Lemma run_experiment_sorted_stable_witness :
  (forall l1 a l2 b l3,
     [mkResult "first" 0 0 0 false; mkResult "second" 0 0 0 true]
       = l1 ++ a :: l2 ++ b :: l3 -> res_S a >= res_S b) /\
  exists raw,
    Forall2 (fun system r => simulate_system 0 system = Some (Ok r))
      [mkParams "first" 1 0.5 0 false; mkParams "second" 2 0.5 (-1) true] raw /\
    Permutation raw [mkResult "first" 0 0 0 false; mkResult "second" 0 0 0 true] /\
    forall v,
      filter (same_key res_S v)
             [mkResult "first" 0 0 0 false; mkResult "second" 0 0 0 true]
      = filter (same_key res_S v) raw.
Proof.
  apply (proj1 (run_experiment_sorted_stable
                  [mkParams "first" 1 0.5 0 false;
                   mkParams "second" 2 0.5 (-1) true]) 0%nat).
  exact run_experiment_tie.
Defined.

(* ================================================================== *)
(** ** The benchmark catalog *)

Lemma sqrt_bracket (a b x : R) :
  0 <= a -> a * a <= x -> x < b * b -> 0 <= b -> a <= sqrt x < b.
Proof.
  intros Ha Hlo Hhi Hb. split.
  - rewrite <- (sqrt_square a Ha). now apply sqrt_le_1_alt.
  - rewrite <- (sqrt_square b Hb). apply sqrt_lt_1_alt. nra.
Qed.

Lemma ceil_iterations_eq p (k : nat) :
  IZR (Z.of_nat k) - 1 < energy_budget p / ENERGY_QUANTUM <= IZR (Z.of_nat k) ->
  ceil_iterations p = k.
Proof.
  intros H. unfold ceil_iterations. rewrite (Zceil_eq _ _ H). apply Nat2Z.id.
Qed.

(** The record reported for a system that takes [k >= 1] iterations. *)
Lemma simulate_system_after p (k : nat) (rad e : R) :
  no_step_raises p ->
  ceil_iterations p = k ->
  IZR (Z.of_nat k) * (2 * (efficiency p * ENERGY_QUANTUM) / mass p) = rad ->
  IZR (Z.of_nat k) * ENERGY_QUANTUM = e ->
  0 < e ->
  loop_runs p k SystemState0 (mkState (sqrt rad) e) /\
  forall fuel, (k <= fuel)%nat ->
    simulate_system fuel p =
      Some (Ok (mkResult (name p) (sqrt rad) e (sqrt rad / e) (abstract p))).
Proof.
  intros [Hm Hq] HK Hrad He Hpos.
  pose proof (while_loop_closed p Hm Hq) as Hruns.
  unfold closed_state in Hruns.
  rewrite HK, INR_IZR_INZ, Hrad, He in Hruns.
  split; [exact Hruns |]. intros fuel Hfuel.
  rewrite (simulate_system_of_loop fuel p (mkState (sqrt rad) e)).
  - cbn [velocity energy_consumed].
    destruct (Rle_dec e 0); [lra | reflexivity].
  - now apply (loop_runs_while _ _ _ _ Hruns).
Qed.

Ltac benchmark_entry p k rad e :=
  apply (simulate_system_after p k rad e);
  [ unfold no_step_raises, p; cbn [mass efficiency]; split; lra
  | apply ceil_iterations_eq; unfold p, ENERGY_QUANTUM;
    cbn [energy_budget Z.of_nat Pos.of_succ_nat Pos.succ]; lra
  | unfold p, ENERGY_QUANTUM;
    cbn [mass efficiency Z.of_nat Pos.of_succ_nat Pos.succ]; lra
  | unfold ENERGY_QUANTUM; cbn [Z.of_nat Pos.of_succ_nat Pos.succ]; lra
  | lra ].

Lemma agile_robot_run :
  loop_runs agile_robot 12 SystemState0 (mkState (sqrt 168) 60) /\
  forall fuel, (12 <= fuel)%nat ->
    simulate_system fuel agile_robot =
      Some (Ok (mkResult "Agile Robot" (sqrt 168) 60 (sqrt 168 / 60) false)).
Proof. benchmark_entry agile_robot 12%nat 168 60. Qed.

Lemma electric_vehicle_run :
  loop_runs electric_vehicle 20 SystemState0 (mkState (sqrt 160) 100) /\
  forall fuel, (20 <= fuel)%nat ->
    simulate_system fuel electric_vehicle =
      Some (Ok (mkResult "Electric Vehicle" (sqrt 160) 100 (sqrt 160 / 100) false)).
Proof. benchmark_entry electric_vehicle 20%nat 160 100. Qed.

Lemma ai_agent_run :
  loop_runs ai_agent 10 SystemState0 (mkState (sqrt 50) 50) /\
  forall fuel, (10 <= fuel)%nat ->
    simulate_system fuel ai_agent =
      Some (Ok (mkResult "AI Agent (Abstract)" (sqrt 50) 50 (sqrt 50 / 50) true)).
Proof. benchmark_entry ai_agent 10%nat 50 50. Qed.

Lemma benchmark_S_order :
  sqrt 160 / 100 < sqrt 50 / 50 /\ sqrt 50 / 50 < sqrt 168 / 60.
Proof.
  pose proof (sqrt_bracket 12.6 12.7 160) as H160.
  pose proof (sqrt_bracket 7 7.1 50) as H50.
  pose proof (sqrt_bracket 12.9 13 168) as H168.
  lra.
Qed.

(** C7.  The benchmark scenario.  "Agile Robot" (mass 0.5, efficiency
    0.70, budget 60.0, quantum 5.0) takes exactly 12 steps and ends with
    [energy_consumed] exactly 60, final velocity [sqrt 168], which is
    12.961481 to six decimals, and [S = sqrt 168 / 60], which is 0.216025 to
    six decimals.  [run_experiment] on the catalog returns Agile Robot,
    then AI Agent (Abstract), then Electric Vehicle, by strictly decreasing
    [S]. *)
Theorem benchmark_suite_scenario :
  loop_runs agile_robot 12 SystemState0 (mkState (sqrt 168) 60) /\
  (forall n s', loop_runs agile_robot n SystemState0 s' -> n = 12%nat) /\
  (forall extra,
     simulate_system (12 + extra) agile_robot =
       Some (Ok (mkResult "Agile Robot" (sqrt 168) 60 (sqrt 168 / 60) false))) /\
  12.9614805 <= sqrt 168 < 12.9614815 /\
  0.2160245 <= sqrt 168 / 60 < 0.2160255 /\
  (forall extra,
     run_experiment (20 + extra) benchmark_suite =
       Some (Ok [mkResult "Agile Robot" (sqrt 168) 60 (sqrt 168 / 60) false;
                 mkResult "AI Agent (Abstract)" (sqrt 50) 50 (sqrt 50 / 50) true;
                 mkResult "Electric Vehicle" (sqrt 160) 100 (sqrt 160 / 100) false])) /\
  sqrt 160 / 100 < sqrt 50 / 50 < sqrt 168 / 60.
Proof.
  destruct agile_robot_run as [Hruns Hagile].
  destruct electric_vehicle_run as [_ Hev].
  destruct ai_agent_run as [_ Hai].
  destruct benchmark_S_order as [Hlow Hhigh].
  assert (Hv : 12.9614805 <= sqrt 168 < 12.9614815).
  { apply sqrt_bracket; lra. }
  split; [exact Hruns |].
  split.
  { intros n s' Hn. now destruct (loop_runs_deterministic _ _ _ _ Hn _ _ Hruns). }
  split; [intros extra; apply Hagile; lia |].
  split; [exact Hv |].
  split; [lra |].
  split; [| lra].
  intros extra. unfold run_experiment, benchmark_suite. cbn [simulate_all].
  rewrite Hagile, Hev, Hai by lia.
  cbn [run_bind sorted_reverse fold_right].
  rewrite insert_reverse_nil.
  rewrite insert_reverse_lt by (cbn [res_S]; lra).
  rewrite insert_reverse_nil.
  rewrite insert_reverse_ge by (cbn [res_S]; lra).
  reflexivity.
Qed.

(* ================================================================== *)
(** ** Further properties of the experiment runner *)

Lemma simulate_all_first_error fuel good bad rest err :
  Forall (fun system => exists r, simulate_system fuel system = Some (Ok r)) good ->
  simulate_system fuel bad = Some (Raise err) ->
  simulate_all fuel (good ++ bad :: rest) = Some (Raise err).
Proof.
  intros Hgood Hbad.
  induction Hgood as [| g good [r Hr] _ IH]; cbn [app simulate_all].
  - now rewrite Hbad.
  - rewrite Hr. cbn [run_bind]. now rewrite IH.
Qed.

(** X11.  [run_experiment] stops at the first system whose simulation
    raises: when the systems in front of it all return, the experiment
    raises that system's exception and returns no list, whatever systems
    come after it. *)
Theorem run_experiment_first_error (fuel : nat)
    (good : list SystemParameters) (bad : SystemParameters)
    (rest : list SystemParameters) (err : PyError) :
  Forall (fun system => exists r, simulate_system fuel system = Some (Ok r)) good ->
  simulate_system fuel bad = Some (Raise err) ->
  run_experiment fuel (good ++ bad :: rest) = Some (Raise err).
Proof.
  intros Hgood Hbad. unfold run_experiment.
  now rewrite (simulate_all_first_error _ _ _ _ _ Hgood Hbad).
Qed.

Lemma massless_raises :
  simulate_system 12 (mkParams "massless" 0 0.70 60 false)
    = Some (Raise ZeroDivisionError).
Proof.
  unfold simulate_system.
  rewrite (proj1 (while_loop_first_step_raises
                    (mkParams "massless" 0 0.70 60 false) 11
                    ltac:(cbn [energy_budget]; lra)));
    reflexivity.
Qed.

Lemma run_experiment_first_error_witness :
  run_experiment 12
    ([agile_robot] ++ mkParams "massless" 0 0.70 60 false :: [electric_vehicle])
    = Some (Raise ZeroDivisionError).
Proof.
  apply (run_experiment_first_error 12 [agile_robot]).
  - constructor; [| constructor]. eexists. apply agile_robot_run. lia.
  - exact massless_raises.
Defined.
(** * drand: the node facade and the client of the randomness beacon

    A shallow embedding of [core/drand.go], [core/client.go] and of the
    configuration code of [main.go].  The facade glues together components
    that live in other packages (kyber, ecies, the beacon handler, the
    key store, the transport); these are represented by interfaces
    (type classes and records of methods) that carry exactly the Go
    signatures the facade relies on.

    Conventions.
    - A Go [error] is a nilable interface value: [option error], [None]
      being [nil].
    - A Go pointer result [*T] is [option T]; a Go pair [(x, err)] is a
      Rocq pair.
    - A [uint64] is a [Z]; the facade never does arithmetic on rounds, the
      wrap-around only shows in the big-endian encoding of the round message.
    - The instance mutex [state] serialises [isDKGDone], [initBeacon] and
      [Stop]; the embedding is sequential, one call at a time.
    - Calls into collaborators are recorded, in program order, in a trace. *)

From Stdlib Require Import ZArith Lia String Ascii List Bool.
From Stdlib.Strings Require Import Byte.
From stdpp Require Import base option list strings gmap.
Import ListNotations.

Local Open Scope string_scope.
Local Open Scope list_scope.
Local Open Scope Z_scope.

Definition bytes : Type := list byte.

(** ** Go errors *)

(** [ErrNoBeaconSaved] is the sentinel of the beacon package, compared by
    identity in [BeaconLoop]; [errors_New] and [fmt_Errorf] are the two
    ways the facade builds errors; [ErrForeign] stands for any other error
    value produced by a collaborator. *)
Inductive error : Type :=
| ErrNoBeaconSaved
| errors_New (msg : string)
| fmt_Errorf (format : string) (cause : error)
| ErrForeign (pkg msg : string).

(** The comparison [err == beacon.ErrNoBeaconSaved]. *)
Definition is_ErrNoBeaconSaved (e : error) : bool :=
  match e with
  | ErrNoBeaconSaved => true
  | _ => false
  end.

(** What a call does: it returns, or the goroutine panics. *)
Inductive outcome (A : Type) : Type :=
| Returns (a : A)
| Panics (msg : string).
Arguments Returns {A} a.
Arguments Panics {A} msg.

(** ** Collaborators outside the facade *)

(** The kyber group [key.G2], the protobuf point conversion and BLS. *)
Class Kyber : Type := {
  Point : Type;
  Scalar : Type;
  ProtoPoint : Type;
  (** [key.G2.Scalar()]: a new scalar. *)
  G2_Scalar : Scalar;
  (** [key.G2.Point().Mul(s, nil)]: the base point times [s]. *)
  G2_Point_Mul : Scalar -> Point;
  (** [key.G2.String()]. *)
  G2_String : string;
  (** [p.MarshalBinary()]. *)
  MarshalBinary : Point -> bytes * option error;
  (** [clientKey := key.G2.Point(); clientKey.UnmarshalBinary(msg)]:
      the point read, and the error. *)
  UnmarshalBinary : bytes -> Point * option error;
  (** [crypto.ProtoToKyberPoint(p)].  The result is an interface value of
      some group; all the facade does with it is the type assertion to
      [kyber.Groupable] and [Group().String()], so the converted point is
      represented by [Some name] when it is groupable with group [name]
      and by [None] when it is not. *)
  ProtoToKyberPoint : option ProtoPoint -> option string * option error;
  (** [bls.Verify(key.Pairing, public, msg, sig)]. *)
  bls_Verify : Point -> bytes -> bytes -> option error
}.

(** The ecies package. [Coins] is the randomness [Encrypt] draws for its
    own ephemeral key. *)
Class Ecies `{Kyber} : Type := {
  ECIES : Type;
  Coins : Type;
  (** [c.GetEphemeral()] of the protobuf message. *)
  Ephemeral : ECIES -> option ProtoPoint;
  (** [ecies.Encrypt(key.G2, ecies.DefaultHash, public, msg)]. *)
  Encrypt : Coins -> Point -> bytes -> option ECIES * option error;
  (** [ecies.Decrypt(key.G2, ecies.DefaultHash, private, cipher)]. *)
  Decrypt : Scalar -> option ECIES -> bytes * option error
}.

(** ** Package key *)

Module key.

Record Identity `{Kyber} : Type := {
  Identity_Key : Point;
  Identity_Addr : string;
  Identity_TLS : bool
}.

(** [Identity] implements [net.Peer]. *)
Definition Address `{Kyber} (i : Identity) : string := Identity_Addr i.

Record Pair `{Kyber} : Type := {
  Pair_Key : Scalar;
  Pair_Public : Identity
}.

Record Group `{Kyber} : Type := {
  Nodes : list Identity;
  Threshold : Z
}.

(** The distributed public key; the client reads its field [Key], the
    group public key. *)
Record DistPublic `{Kyber} : Type := {
  Key : Point
}.

(** The private share produced by the DKG, with its method [Public()]. *)
Class ShareOps `{Kyber} : Type := {
  Share : Type;
  Share_Public : Share -> DistPublic
}.

(** Modelled from the spec: the key store persists the long-term keypair,
    the group descriptor, the private share and the distributed public
    key; [store_fault] is a failure of the file system, which every
    operation then reports. *)
Record Store `{ShareOps} : Type := {
  stored_pair : option Pair;
  stored_share : option Share;
  stored_dist : option DistPublic;
  stored_group : option Group;
  store_fault : option error
}.

Section FileStore.
Context `{ShareOps}.

Definition SaveShare (st : Store) (s : Share) : Store * option error :=
  match store_fault st with
  | Some e => (st, Some e)
  | None =>
      ({| stored_pair := stored_pair st; stored_share := Some s;
          stored_dist := stored_dist st; stored_group := stored_group st;
          store_fault := None |}, None)
  end.

Definition SaveDistPublic (st : Store) (p : DistPublic)
  : Store * option error :=
  match store_fault st with
  | Some e => (st, Some e)
  | None =>
      ({| stored_pair := stored_pair st; stored_share := stored_share st;
          stored_dist := Some p; stored_group := stored_group st;
          store_fault := None |}, None)
  end.

(** A nil group descriptor leaves no group file. *)
Definition SaveGroup (st : Store) (g : option Group)
  : Store * option error :=
  match store_fault st with
  | Some e => (st, Some e)
  | None =>
      ({| stored_pair := stored_pair st; stored_share := stored_share st;
          stored_dist := stored_dist st; stored_group := g;
          store_fault := None |}, None)
  end.

Definition SaveKeyPair (st : Store) (p : Pair) : Store * option error :=
  match store_fault st with
  | Some e => (st, Some e)
  | None =>
      ({| stored_pair := Some p; stored_share := stored_share st;
          stored_dist := stored_dist st; stored_group := stored_group st;
          store_fault := None |}, None)
  end.

Definition load {A : Type} (st : Store) (what : string) (x : option A)
  : option A * option error :=
  match store_fault st with
  | Some e => (None, Some e)
  | None =>
      match x with
      | Some a => (Some a, None)
      | None => (None, Some (ErrForeign "key" what))
      end
  end.

Definition LoadKeyPair (st : Store) := load st "no key pair" (stored_pair st).
Definition LoadGroup (st : Store) := load st "no group" (stored_group st).
Definition LoadShare (st : Store) := load st "no share" (stored_share st).
Definition LoadDistPublic (st : Store) :=
  load st "no distributed public key" (stored_dist st).

End FileStore.

End key.

(** ** Package beacon *)

Module beacon.

Record Beacon : Type := {
  PreviousRand : bytes;
  Round : Z;
  Randomness : bytes
}.

(** One byte of a machine integer. *)
Definition byte_of_Z (z : Z) : byte :=
  match Byte.of_N (Z.to_N (Z.land z 255)) with
  | Some b => b
  | None => x00
  end.

(** Big-endian encoding of a [uint64]. *)
Definition BE_u64 (round : Z) : bytes :=
  let r := round mod 2 ^ 64 in
  map (fun i => byte_of_Z (Z.shiftr r (8 * i))) [7; 6; 5; 4; 3; 2; 1; 0].

(** Modelled from the spec: [beacon.Message], the round message
    [M(round, prev) := BE_u64(round) || prev]; the function is in the
    beacon package. *)
Definition Message (prevRand : bytes) (round : Z) : bytes :=
  BE_u64 round ++ prevRand.

(** Modelled from the spec: the beacon store, an ordered log of finalized
    beacons keyed by round; [fault] is a failure of the underlying
    database, reported by every read. *)
Record Store : Type := {
  beacons : list Beacon;
  fault : option error
}.

(** The beacon of the log with the greatest round. *)
Fixpoint latest (l : list Beacon) : option Beacon :=
  match l with
  | [] => None
  | b :: l' =>
      match latest l' with
      | None => Some b
      | Some b' => if Round b' <? Round b then Some b else Some b'
      end
  end.

(** Modelled from the spec: [last()] is the latest beacon by round, or
    the no-beacon error when the store is empty. *)
Definition Last (s : Store) : option Beacon * option error :=
  match fault s with
  | Some e => (None, Some e)
  | None =>
      match latest (beacons s) with
      | None => (None, Some ErrNoBeaconSaved)
      | Some b => (Some b, None)
      end
  end.

(** The threshold-signing handler, as [beacon.NewHandler] builds it; it
    works on the store the facade holds. *)
Record Handler `{key.ShareOps} : Type := {
  handler_priv : key.Pair;
  handler_share : option key.Share;
  handler_group : option key.Group
}.

Definition NewHandler `{key.ShareOps} (priv : key.Pair)
    (share : option key.Share) (group : option key.Group) : Handler :=
  {| handler_priv := priv; handler_share := share; handler_group := group |}.

(** What the facade delegates to: [ProcessBeacon] of the handler, which
    reads the store it shares with the facade. *)
Class HandlerOps `{key.ShareOps} : Type := {
  BeaconRequest : Type;
  BeaconResponse : Type;
  ProcessBeacon :
    Handler -> option Store -> option BeaconRequest ->
    option BeaconResponse * option error
}.

End beacon.

(** ** The protobuf messages *)

Module pb.

Record PublicRandResponse : Type := {
  Previous : bytes;
  Round : Z;
  Randomness : bytes
}.

(** The generated getters accept a nil message. *)
Definition GetPrevious (r : option PublicRandResponse) : bytes :=
  match r with Some m => Previous m | None => [] end.
Definition GetRound (r : option PublicRandResponse) : Z :=
  match r with Some m => Round m | None => 0 end.
Definition GetRandomness (r : option PublicRandResponse) : bytes :=
  match r with Some m => Randomness m | None => [] end.

Record PrivateRandRequest `{Ecies} : Type := {
  Request : option ECIES
}.

Record PrivateRandResponse `{Ecies} : Type := {
  Response : option ECIES
}.

Definition GetRequest `{Ecies} (r : option PrivateRandRequest)
  : option ECIES :=
  match r with Some m => Request m | None => None end.
Definition GetResponse `{Ecies} (r : option PrivateRandResponse)
  : option ECIES :=
  match r with Some m => Response m | None => None end.
Definition GetEphemeral `{Ecies} (c : option ECIES) : option ProtoPoint :=
  match c with Some m => Ephemeral m | None => None end.

(** The packets of the DKG sub-protocol are opaque to the facade. *)
Definition DKGPacket : Type := bytes.

Record DKGResponse : Type := { }.

End pb.

(** ** Package core: configuration *)

Module config.

(** The fields of [core.Config] that the facade and [main.go] read or
    set.  The gRPC options, the bolt options and the beacon callback are
    opaque to both and are left out. *)
Record Config : Type := {
  configFolder : string;
  dbFolder : string;
  listenAddr : string;
  beaconPeriod : Z;
  dkgTimeout : Z;
  insecure : bool;
  certPath : string;
  keyPath : string;
  certmanager : list string
}.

----

## Exercise objective:
Your answer should be each line of the data that contains the word "PrivateRandResponse", copied as it stands.

## Task result:
Record PrivateRandResponse `{Ecies} : Type := {
Definition GetResponse `{Ecies} (r : option PrivateRandResponse)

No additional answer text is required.